Mu-Heavy Chain Disease

A type of HCD characterized by the production of incomplete monoclonal mu-heavy chains without associated light chains. The clinical presentation resembles that of patients with chronic lymphocytic leukemia/small lymphocytic lymphoma (CLL/SLL).

Epidemiology

The prevalence is unknown but the disease is extremely rare. Only about 35 cases have been reported in the world literature.

Clinical description

The age at diagnosis is usually between 50 and 60 years.
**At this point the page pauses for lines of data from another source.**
(** * Flood mapping app: the raster algebra and the render pass of [app.py]

    The program is a Streamlit script over Google Earth Engine.  Earth Engine
    images are rasters whose pixels carry a value and a validity mask; the
    script composes a handful of per-pixel operations ([normalizedDifference],
    [gt], [lt], [selfMask], [updateMask], [mean]) and adds the results to a
    map widget.  Pixel values are modelled as exact rationals. *)

From Stdlib Require Import ZArith QArith Qabs List String Bool Lia Lqa.
Import ListNotations.
Open Scope Q_scope.

(* ================================================================== *)
(** ** Pixels and rasters *)

(** A pixel is either masked out (no data) or carries a value. *)
Definition pixel := option Q.

Definition coord := (Z * Z)%type.

(** One band of an image: a value or no-data at every grid position. *)
Definition raster := coord -> pixel.

(** A pixel is present in a raster when it is not masked there. *)
Definition present (p : pixel) : bool :=
  match p with Some _ => true | None => false end.

Definition Qlt_bool (a b : Q) : bool := negb (Qle_bool b a).

Module EE.

(** [Image.gt(c)]: 1 where the value is strictly greater than the
    constant, 0 elsewhere; the mask of the input is kept. *)
Definition gt (image : raster) (c : Q) : raster :=
  fun xy => match image xy with
            | Some v => Some (if Qlt_bool c v then 1 else 0)
            | None => None
            end.

(** [Image.lt(c)]: 1 where the value is strictly less than the constant. *)
Definition lt (image : raster) (c : Q) : raster :=
  fun xy => match image xy with
            | Some v => Some (if Qlt_bool v c then 1 else 0)
            | None => None
            end.
(** * NES: activation specifiers, velocity models and collocation samplers

    A shallow embedding of [NES/baseLayers.py] and [NES/misc.py].

    Conventions of the embedding.
    - A Python [str] is a Rocq [string] that holds the bytes of its UTF-8
      encoding.
    - A Python [float] whose value a claim depends on bit by bit (the degree
      read from a text, the regular count of the sampler) is a binary64
      number, computed with its rounding.  The entries of arrays and
      tensors are real numbers [R], and the arithmetic on them is not
      rounded.
    - Where objects share arrays (the grid interpolator and the SciPy
      interpolators it builds), an array is a reference into a memory of
      arrays, and a write in place is seen by every holder of the
      reference.  Elsewhere an array is its contents.
    - A raised exception is the [Raise] case of [result]; code that assigns
      attributes before it raises returns the updated object next to the
      [Raise].
    - Functions of TensorFlow, NumPy and SciPy are modelled by their
      mathematical definition where the embedding computes with them, and
      are parameters of a [Section] where only the control flow around them
      matters. *)

From Stdlib Require Import Reals Lra Lia ZArith QArith List String Ascii Bool SpecFloat.
Import ListNotations.

(** ** Exceptions and results *)

Inductive exn : Type :=
| AssertionError
| KeyError (key : string)
| ValueError
| IndexError
| AttributeError
| TypeError
| OverflowError
| AxisError.

Inductive result (A : Type) : Type :=
| Ok (a : A)
| Raise (e : exn).
Arguments Ok {A} a.
Arguments Raise {A} e.

Definition bind {A B : Type} (r : result A) (k : A -> result B) : result B :=
  match r with
  | Ok a => k a
  | Raise e => Raise e
  end.

Notation "x <- r ;; k" := (bind r (fun x => k))
  (at level 61, r at next level, right associativity).

Definition returns {A : Type} (r : result A) : bool :=
  match r with Ok _ => true | Raise _ => false end.

(** A method that reads and assigns attributes of [self]: it maps the object
    to the object it leaves behind and to what it returns or raises. *)
Definition method (S A : Type) : Type := S -> S * result A.

Definition ret {S A : Type} (a : A) : method S A := fun s => (s, Ok a).

Definition raise {S A : Type} (e : exn) : method S A := fun s => (s, Raise e).

Definition lift {S A : Type} (r : result A) : method S A := fun s => (s, r).

Definition get {S : Type} : method S S := fun s => (s, Ok s).

Definition modify {S : Type} (f : S -> S) : method S unit := fun s => (f s, Ok tt).

Definition mbind {S A B : Type} (m : method S A) (k : A -> method S B) : method S B :=
  fun s =>
    match m s with
    | (s', Ok a) => k a s'
    | (s', Raise e) => (s', Raise e)
    end.

Notation "x <~ m ;; k" := (mbind m (fun x => k))
  (at level 61, m at next level, right associativity).
Notation "m ;;; k" := (mbind m (fun _ => k))
  (at level 61, right associativity).

(** [if cond: body] for a body that returns nothing. *)
Definition when {S : Type} (cond : bool) (body : method S unit) : method S unit :=
  if cond then body else ret tt.

(** [if self.attr is None: self.attr = fresh]: the attribute afterwards,
    when computing [fresh] may raise. *)
Definition cached {A : Type} (old : option A) (fresh : result A) : option A :=
  match old with
  | Some v => Some v
  | None => match fresh with Ok v => Some v | Raise _ => None end
  end.

Definition is_None {A : Type} (o : option A) : bool :=
  match o with None => true | Some _ => false end.

(** What a computation on Python floats gives when a division of two of
    them can meet a zero divisor, which raises [ZeroDivisionError]. *)
Inductive or_zero_division (A : Type) : Type :=
| Finished (a : A)
| ZeroDivisionError.
Arguments Finished {A} a.
Arguments ZeroDivisionError {A}.

(** ** Python floats

    A Python [float] is a binary64 number of IEEE 754.  Where a claim
    depends on how a float is rounded, the embedding computes with the
    reference model of the standard in Rocq's library ([SpecFloat], with a
    precision of 53 bits and exponents below 1024), whose operations round
    to nearest, ties to even. *)

Module binary64.

Definition t : Type := spec_float.

Definition prec : Z := 53.
Definition emax : Z := 1024.

(** The float nearest to an integer; beyond the largest float, infinity. *)
Definition of_Z (n : Z) : t := binary_normalize prec emax n 0 false.

(** The float nearest to the quotient [p / q] of two integers: the value of
    a decimal literal such as [0.7], which is [7 / 10]. *)
Definition of_quotient (p : N) (q : positive) : t :=
  match p with
  | N0 => S754_zero false
  | Npos p => SFdiv prec emax (S754_finite false p 0) (S754_finite false q 0)
  end.

Definition one : t := of_Z 1.

Definition opp : t -> t := SFopp.
Definition mul : t -> t -> t := SFmul prec emax.
Definition sqrt : t -> t := SFsqrt prec emax.

(** The conversion of an [int] to a float, as [float(n)] and the product of
    an [int] and a float do it: an integer too large is refused. *)
Definition of_int (n : Z) : result t :=
  match of_Z n with
  | S754_infinity _ => Raise OverflowError
  | x => Ok x
  end.

(** [int(x)]: the integer part of [x], toward zero.  The shift is to the
    right for a negative exponent. *)
Definition to_int (x : t) : result Z :=
  match x with
  | S754_zero _ => Ok 0%Z
  | S754_finite s m e =>
      let magnitude := Z.shiftl (Zpos m) e in
      Ok (if s then (- magnitude)%Z else magnitude)
  | S754_infinity _ => Raise OverflowError
  | S754_nan => Raise ValueError
  end.

(** The rational number a finite float is. *)
Definition to_Q (x : t) : option Q :=
  match x with
  | S754_zero _ => Some 0%Q
  | S754_finite s m e =>
      Some (Qred (inject_Z (if s then Zneg m else Zpos m) * Qpower 2 e))
  | S754_infinity _ | S754_nan => None
  end.

(** The real number a finite float is.  The reals have no infinity and no
    not-a-number: these are read as 0, and a statement that reads a float
    as a real says nothing of them. *)
Definition to_R (x : t) : R :=
  match to_Q x with
  | Some q => Q2R q
  | None => 0%R
  end.

End binary64.

(** ** Python strings

    A [str] is kept as the bytes of its UTF-8 encoding.  The separator of
    [split], the marker [ad] and the keys of the registry are ASCII, and an
    ASCII byte stands for itself wherever it occurs in UTF-8, so splitting,
    searching and comparing go byte by byte; the tests on characters decode
    the code points first. *)

Module PyStr.

Local Open Scope string_scope.

(** [s.split(sep)] for a one-character separator: one part more than there
    are separators in [s]. *)
Fixpoint split (sep : ascii) (s : string) : list string :=
  match s with
  | EmptyString => [EmptyString]
  | String c r =>
      if Ascii.eqb c sep then EmptyString :: split sep r
      else match split sep r with
           | p :: ps => String c p :: ps
           | [] => [String c EmptyString]
           end
  end.

(** [needle in hay]. *)
Fixpoint contains (needle hay : string) : bool :=
  String.prefix needle hay ||
  match hay with
  | EmptyString => false
  | String _ r => contains needle r
  end.

(** The code points of a text, from its UTF-8 bytes: [pending] bytes of the
    character that holds [acc] so far are still to come.  A lead byte
    announces one, two or three continuation bytes of six bits each; a text
    that stops inside a character, or has a continuation byte out of place,
    is no [str]. *)
Fixpoint decode_from (pending : nat) (acc : N) (s : string) : option (list N) :=
  match s with
  | EmptyString => match pending with O => Some [] | S _ => None end
  | String c r =>
      let k := N_of_ascii c in
      match pending with
      | O =>
          if (k <? 128)%N then option_map (cons k) (decode_from 0 0 r)
          else if (k <? 192)%N then None
          else if (k <? 224)%N then decode_from 1 (k - 192) r
          else if (k <? 240)%N then decode_from 2 (k - 224) r
          else if (k <? 248)%N then decode_from 3 (k - 240) r
          else None
      | S p =>
          if ((128 <=? k) && (k <? 192))%N then
            let acc' := (acc * 64 + (k - 128))%N in
            match p with
            | O => option_map (cons acc') (decode_from 0 0 r)
            | S _ => decode_from p acc' r
            end
          else None
      end
  end.

Definition decode (s : string) : option (list N) := decode_from 0 0 s.

(** The decimal digits (category Nd) of Unicode 14.0, the tables of
    CPython 3.11: each of these code points starts a run of ten that holds
    the digits 0 to 9 in order. *)
Definition decimal_starts : list N :=
  [
    48; 1632; 1776; 1984; 2406; 2534; 2662; 2790; 2918;
    3046; 3174; 3302; 3430; 3558; 3664; 3792; 3872; 4160;
    4240; 6112; 6160; 6470; 6608; 6784; 6800; 6992; 7088;
    7232; 7248; 42528; 43216; 43264; 43472; 43504; 43600; 44016;
    65296; 66720; 68912; 69734; 69872; 69942; 70096; 70384; 70736;
    70864; 71248; 71360; 71472; 71904; 72016; 72784; 73040; 73120;
    92768; 92864; 93008; 120782; 120792; 120802; 120812; 120822; 123200;
    123632; 125264; 130032 ]%N.

(** [Py_UNICODE_TODECIMAL]: the value of a decimal digit. *)
Definition decimal_value (c : N) : option N :=
  match find (fun start => (start <=? c) && (c <? start + 10))%N decimal_starts with
  | Some start => Some (c - start)%N
  | None => None
  end.

(** The digits that are not decimal (Numeric_Type=Digit): superscripts,
    subscripts, circled and parenthesized digits and the like, as ranges
    with both ends. *)
Definition digit_ranges : list (N * N) :=
  [
    (178, 179); (185, 185); (4969, 4977); (6618, 6618); (8304, 8304);
    (8308, 8313); (8320, 8329); (9312, 9320); (9332, 9340); (9352, 9360);
    (9450, 9450); (9461, 9469); (9471, 9471); (10102, 10110); (10112, 10120);
    (10122, 10130); (68160, 68163); (69216, 69224); (69714, 69722); (127232, 127242) ]%N.

Definition is_decimal (c : N) : bool :=
  match decimal_value c with Some _ => true | None => false end.

(** A decimal digit is a digit. *)
Definition is_digit (c : N) : bool :=
  is_decimal c || existsb (fun r => (fst r <=? c) && (c <=? snd r))%N digit_ranges.

(** At least one character, and every character passes [p]. *)
Definition all_chars (p : N -> bool) (s : string) : bool :=
  match decode s with
  | Some (c :: cs) => forallb p (c :: cs)
  | Some [] | None => false
  end.

(** [s.isdigit()] and [s.isdecimal()]. *)
Definition isdigit (s : string) : bool := all_chars is_digit s.
Definition isdecimal (s : string) : bool := all_chars is_decimal s.

(** The number a run of decimal digits denotes, most significant first. *)
Fixpoint digits_value (acc : N) (cs : list N) : N :=
  match cs with
  | [] => acc
  | c :: r =>
      digits_value (10 * acc + match decimal_value c with Some d => d | None => 0 end) r
  end.

Definition number (s : string) : N :=
  match decode s with
  | Some cs => digits_value 0 cs
  | None => 0%N
  end.

(** The first step of [float(s)]: every decimal digit becomes the ASCII
    digit of its value; any other character beyond U+007F has no reading
    as part of a number. *)
Fixpoint to_ascii (cs : list N) : option (list N) :=
  match cs with
  | [] => Some []
  | c :: r =>
      match decimal_value c with
      | Some d => option_map (cons (48 + d)%N) (to_ascii r)
      | None => if (c <? 128)%N then option_map (cons c) (to_ascii r) else None
      end
  end.

(** The text before the first point, and the text after it when there is
    one. *)
Fixpoint at_point (txt : list N) : list N * option (list N) :=
  match txt with
  | [] => ([], None)
  | c :: r =>
      if (c =? 46)%N then ([], Some r)
      else let '(ip, fp) := at_point r in (c :: ip, fp)
  end.

(** [float(s)] on the decimal texts [[sign] digits [. digits]] with at least
    one digit: the float nearest to the number the text denotes; every other
    text raises [ValueError] here.  Python's [float] also accepts blanks
    around the text, an underscore between digits, an exponent, and the
    words for infinity and not-a-number: none of these texts passes
    [isdigit], and the constructor below calls [float] only on a text that
    does. *)
Definition float (s : string) : result binary64.t :=
  match option_map to_ascii (decode s) with
  | Some (Some txt) =>
      let '(neg, body) :=
        match txt with
        | c :: r =>
            if (c =? 45)%N then (true, r)
            else if (c =? 43)%N then (false, r)
            else (false, txt)
        | [] => (false, txt)
        end in
      let '(ip, fp) := at_point body in
      let fp := match fp with Some fp => fp | None => [] end in
      if forallb is_decimal ip && forallb is_decimal fp
         && negb ((List.length ip + List.length fp =? 0)%nat)
      then
        let magnitude :=
          match fp with
          | [] => binary64.of_Z (Z.of_N (digits_value 0 ip))
          | _ :: _ =>
              binary64.of_quotient (digits_value 0 (ip ++ fp)%list)
                (Pos.of_nat (10 ^ List.length fp))
          end in
        Ok (if neg then binary64.opp magnitude else magnitude)
      else Raise ValueError
  | Some None | None => Raise ValueError
  end.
The most common presenting symptoms are those of a lymphoproliferative malignancy although peripheral lymphadenopathy is less common than in CLL. Lytic bone lesions and osteoporosis have been reported in a few cases.

Etiology

The cause of mu-HCD is unknown.

Diagnostic methods

The diagnosis of mu-HCD is made by documentation of the abnormal heavy chain by immunofixation of serum and urine. Unlike alpha- and gamma-HCD, some patients with mu-HCD have increased free light chain secretion (Bence Jones proteinuria). Examination of the bone-marrow shows an increase in lymphocytes, plasma cells, or plasmacytoid lymphocytes.

Differential diagnosis

The differential diagnosis of mu-HCD includes all lymphoplasma-cell proliferative disorders. Without a suspicion for the disease, mu-HCD is difficult to diagnose. The finding of Bence Jones proteinuria in a patient with a lymphoproliferative disorder and vacuolated plasma cells in the bone marrow deserves further investigation for possible mu-HCD.

Management and treatment

There is no specific treatment for mu-HCD. If mu-HCD protein is found in the serum of an asymptomatic patient this should be followed closely for the development of a symptomatic lymphoplasma-cell proliferative disorder. Treatment of symptomatic patients with mu-HCD is similar to that employed in patients with CLL (eg, glucocorticoids, alkylating agents).

Prognosis

The disease course and prognosis seen in mu-HCD is highly variable. The median survival from time of diagnosis is 24 months and ranges from < 1 month to 11 years.